I have a prefect.yaml
that defines my deployments and build/push/pull steps. I would like to deploy (i.e. run prefect deploy --all
) in a Python environment that does not have the packages that are required to run my flow (to speed up deployment creation/updates). When running prefect deploy
though, Prefect imports my Python flow function which in turn imports all the packages that my flow depends on not allowing me to separate the Python environment for deployment and that of the flow.
Is this possible?
I have both my production and development deployments defined in my prefect.yaml
file.
All of my deployments end with either -dev
or -prod
When I want to deploy my development environment I run
prefect --no-prompt deploy -n '*-dev'
Here’s what I do when I want to deploy only my production flows
prefect --no-prompt deploy -n '*-prod'
That’s not really what I mean though.
I would like to deploy a flow that depends on say numpy but in an environment that doesn’t have numpy. Numpy will be installed in the runtime environment but I don’t see why it is needed in the deployment creation environment.
The reason I am looking for this is because I have flows that depend on a very large packages but I want to update/create the deployment in CI/CD that doesn’t have all these packages installed to make it faster.
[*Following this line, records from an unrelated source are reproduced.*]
(* ===== verification/Store.v ===== *)
(** * Store: the durable index

    Models class [Store] of [src/src/indexstore/src/Store.cpp]: the tables [volumes] and
    [entries], the candidate index derived from the names ([entry_name_index_map],
    [entry_name_terms], [entry_name_exceptions], [entry_name_index_meta]) and the operations
    that read and change them, statement by statement, over the connection of [Sql].

    A column holds what SQLite stores: 64-bit integers are signed, a name is its bytes, an
    unknown allocated size is [NULL].  [entries] is keyed by its primary key, and
    [foreign_keys] is on: an entry of an unknown volume is refused.  [Durable] reads the
    table back as a map from entry keys to records.  Opening, migrating, checkpoints and
    [VACUUM] are not modelled, nor are the timings and the fault hooks of the tests. *)

From stdpp Require Import gmap sorting.
From S2P Require Import Prelude TextMatch Utf8 FlatHashMap ChildrenMap FilenameIndex Projection Rebuild Sql.

(** ** Tables *)

Definition RowKey : Type := Z * Z * Z.

Record EntryRow := mkEntryRow {
  parent_frn_low : Z;
  parent_frn_high : Z;
  row_name : list Z;
  size_bytes : Z;
  allocated_size_bytes : option Z;
  creation_time : Z;
  last_modified_time : Z;
  last_access_time : Z;
  row_attributes : Z
}.

Record VolumeRow := mkVolumeRow {
  volume_guid : list Z;
  serial_number : Z;
  available : Z;
  last_seen_time : Z;
  journal_id : option Z;
  resume_usn : Z;
  scan_cursor : option (list Z);
  scan_complete : Z;
  last_reconciliation_time : Z
}.

(** [sqlite_sequence] is the [AUTOINCREMENT] counter of [volumes]; [index_meta] the single row
    of [entry_name_index_meta]: its state and its fold signature. *)
Record Tables := mkTables {
  volumes : gmap Z VolumeRow;
  sqlite_sequence : Z;
  entries : gmap RowKey EntryRow;
  index_map : gmap RowKey Z;
  name_terms : gmap Z (list Z);
  name_exceptions : gset Z;
  index_meta : option (Z * Z)
}.

Definition set_entries (t : Tables) (e : gmap RowKey EntryRow) : Tables :=
  mkTables (volumes t) (sqlite_sequence t) e (index_map t) (name_terms t) (name_exceptions t) (index_meta t).
Definition set_volumes (t : Tables) (v : gmap Z VolumeRow) : Tables :=
  mkTables v (sqlite_sequence t) (entries t) (index_map t) (name_terms t) (name_exceptions t) (index_meta t).
Definition set_index_map (t : Tables) (m : gmap RowKey Z) : Tables :=
  mkTables (volumes t) (sqlite_sequence t) (entries t) m (name_terms t) (name_exceptions t) (index_meta t).
Definition set_terms (t : Tables) (n : gmap Z (list Z)) : Tables :=
  mkTables (volumes t) (sqlite_sequence t) (entries t) (index_map t) n (name_exceptions t) (index_meta t).
Definition set_exceptions (t : Tables) (x : gset Z) : Tables :=
  mkTables (volumes t) (sqlite_sequence t) (entries t) (index_map t) (name_terms t) x (index_meta t).
Definition set_meta (t : Tables) (m : option (Z * Z)) : Tables :=
  mkTables (volumes t) (sqlite_sequence t) (entries t) (index_map t) (name_terms t) (name_exceptions t) m.

Definition row_key (volume : Z) (id : FileId) : RowKey := (volume, to_signed64 (low id), to_signed64 (high id)).

(** [ReadFileId]. *)
Definition ReadFileId (lowColumn highColumn : Z) : FileId :=
  mkFileId (to_unsigned64 lowColumn) (to_unsigned64 highColumn).

Definition ReadEntryRecord (key : RowKey) (row : EntryRow) : EntryRecord := {|
  r_id := ReadFileId key.1.2 key.2;
  r_parentId := ReadFileId (parent_frn_low row) (parent_frn_high row);
  r_name := Utf8ToUtf16 (row_name row);
  r_sizeBytes := to_unsigned64 (size_bytes row);
  r_allocatedSizeBytes := match allocated_size_bytes row with Some n => to_unsigned64 n | None => 0 end;
  r_allocatedSizeKnown := match allocated_size_bytes row with Some _ => true | None => false end;
  r_creationTime := to_unsigned64 (creation_time row);
  r_lastModifiedTime := to_unsigned64 (last_modified_time row);
  r_lastAccessTime := to_unsigned64 (last_access_time row);
  r_attributes := wrap32 (row_attributes row)
|}.

(** ** Changes *)

Inductive EntryChangeKind := ChangeUpsert | ChangeRemove.

Record EntryChange := mkChange {
  change_kind : EntryChangeKind;
  change_record : EntryRecord;
  change_fields : Z
}.

(** The values bound to the [INSERT] arm: absent fields are zero, an absent or unknown
    allocated size is [NULL]. *)
Definition inserted_row (record : EntryRecord) (fields : Z) : EntryRow :=
  let pick (field value : Z) : Z := to_signed64 (if HasEntryField fields field then value else 0) in
  mkEntryRow (pick kEntryFieldParentId (low (r_parentId record))) (pick kEntryFieldParentId (high (r_parentId record)))
    (if HasEntryField fields kEntryFieldName then Utf16ToUtf8 (r_name record) else [])
    (pick kEntryFieldSizeBytes (r_sizeBytes record))
    (if HasEntryField fields kEntryFieldAllocatedSizeBytes && r_allocatedSizeKnown record
     then Some (to_signed64 (r_allocatedSizeBytes record)) else None)
    (pick kEntryFieldCreationTime (r_creationTime record)) (pick kEntryFieldLastModifiedTime (r_lastModifiedTime record))
    (pick kEntryFieldLastAccessTime (r_lastAccessTime record)) (pick kEntryFieldAttributes (r_attributes record)).

(** [ON CONFLICT .. DO UPDATE SET]: a column takes the new value when its bit of [mask] is set. *)
Definition updated_row (mask : Z) (excluded old : EntryRow) : EntryRow :=
  let when {A} (bit : Z) (column : EntryRow -> A) : A :=
    if negb (Z.land mask bit =? 0) then column excluded else column old in
  mkEntryRow (when 1 parent_frn_low) (when 1 parent_frn_high) (when 2 row_name) (when 4 size_bytes)
    (when 128 allocated_size_bytes) (when 8 creation_time) (when 16 last_modified_time)
    (when 32 last_access_time) (when 64 row_attributes).

Definition upsert_statement (volume : Z) (record : EntryRecord) (fields : Z) (t : Tables) : option Tables :=
  let key := row_key volume (r_id record) in
  let excluded := inserted_row record fields in
  match volumes t !! volume with
  | None => None
  | Some _ =>
      Some (set_entries t (<[key := match entries t !! key with
                                    | Some old => updated_row fields excluded old
                                    | None => excluded
                                    end]> (entries t)))
  end.

Definition remove_statement (volume : Z) (id : FileId) (t : Tables) : option Tables :=
  Some (set_entries t (delete (row_key volume id) (entries t))).

(** ** The candidate index *)

Definition FoldAsciiUtf8 (utf8 : list Z) : list Z :=
  map (fun ch => if (65 <=? ch) && (ch <=? 90) then ch + 32 else ch) utf8.

Section store.
Context {DB : Sqlite} (CompareStringOrdinal : list Z -> list Z -> Z).

(** [NameRequiresCandidateSideSet] of [FoldClassification.h]. *)
Definition NameRequiresCandidateSideSet (name : list Z) : bool :=
  existsb (may_fold_to_ascii CompareStringOrdinal) name.

(** Whether the lookup worked, and the row id, -1 when there is none. *)
Definition CandidateTermRowid (key : RowKey) : Sql Tables (bool * Z) :=
  let! found := query (fun t => index_map t !! key) in
  sql_ret (match found with
           | None => (false, -1)
           | Some None => (true, -1)
           | Some (Some rowid) => (true, rowid)
           end).

(** The row ids in use: the primary key of the map table. *)
Definition used_rowids (t : Tables) : gset Z := list_to_set ((map_to_list (index_map t)).*2).

Definition map_upsert_statement (key : RowKey) (t : Tables) : option Tables :=
  Some (match index_map t !! key with
        | Some _ => t
        | None => set_index_map t (<[key := new_rowid (used_rowids t)]> (index_map t))
        end).

Definition terms_update_statement (rowid : Z) (folded : list Z) (t : Tables) : option Tables :=
  Some (match name_terms t !! rowid with
        | Some _ => set_terms t (<[rowid := folded]> (name_terms t))
        | None => t
        end).

Definition terms_insert_statement (rowid : Z) (folded : list Z) (t : Tables) : option Tables :=
  match name_terms t !! rowid with
  | Some _ => None
  | None => Some (set_terms t (<[rowid := folded]> (name_terms t)))
  end.

(** The update, and the insert when [sqlite3_changes] says that it changed no row. *)
Definition store_term (rowid : Z) (folded : list Z) : Sql Tables bool :=
  let! before := get_tables in
  let! updated := exec (terms_update_statement rowid folded) in
  if negb updated then sql_ret false
  else match name_terms before !! rowid with
       | Some _ => sql_ret true
       | None => exec (terms_insert_statement rowid folded)
       end.

Definition CandidateIndexUpsert (key : RowKey) (nameUtf8 nameUtf16 : list Z) (updateName : bool) : Sql Tables bool :=
  let! mapped := exec (map_upsert_statement key) in
  if negb mapped then sql_ret false
  else
    let! '(found, termRowid) := CandidateTermRowid key in
    if negb found || (termRowid <? 0) then sql_ret false
    else if negb updateName then sql_ret true
    else
      let! stored := store_term termRowid (FoldAsciiUtf8 nameUtf8) in
      if negb stored then sql_ret false
      else
        let exceptional := NameRequiresCandidateSideSet nameUtf16 in
        let! marked := exec (fun t => Some (set_exceptions t ({[termRowid]} ∪ name_exceptions t))) in
        if negb marked then sql_ret false
        else if exceptional then sql_ret true
        else exec (fun t => Some (set_exceptions t (name_exceptions t ∖ {[termRowid]}))).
Oh gotcha, From what I understand that isn’t possible because part of deploying a flow is making sure that the environment is set up correctly.
I use poetry to manage my virtual environments, and so deploying a flow from that virtual env is quite easy.
You could set up a docker container that has your virtual environment with all your dependancies for the sole purposes of pushing new deployments. That would be pretty trivial.
I already have that, that’s the docker contain in which I run my flows. It’s just unnecessarily large to create/update the deployment and therefore slow and I would also like to use the same container ideally to deploy flows with different environments.
Interesting, I guess I have a different philosophy with regards to docker containers. I try and have base images that I can then extend with specific environments for specific needs.
If you have two (or more) docker containers that are based on the same (let’s say python) image, then adding different virtual environments to those only represents incremental size differences over the root image.
Because of that I try and maintain a base image that has all the large container dependancies for development (python, mongodb, etc…) and just install my poetry environment in an individual container.
A base python image might be 1GB or even less but one with pytorch and various other machine learning packages can quickly be 5-10GB. Pulling those images then takes a while.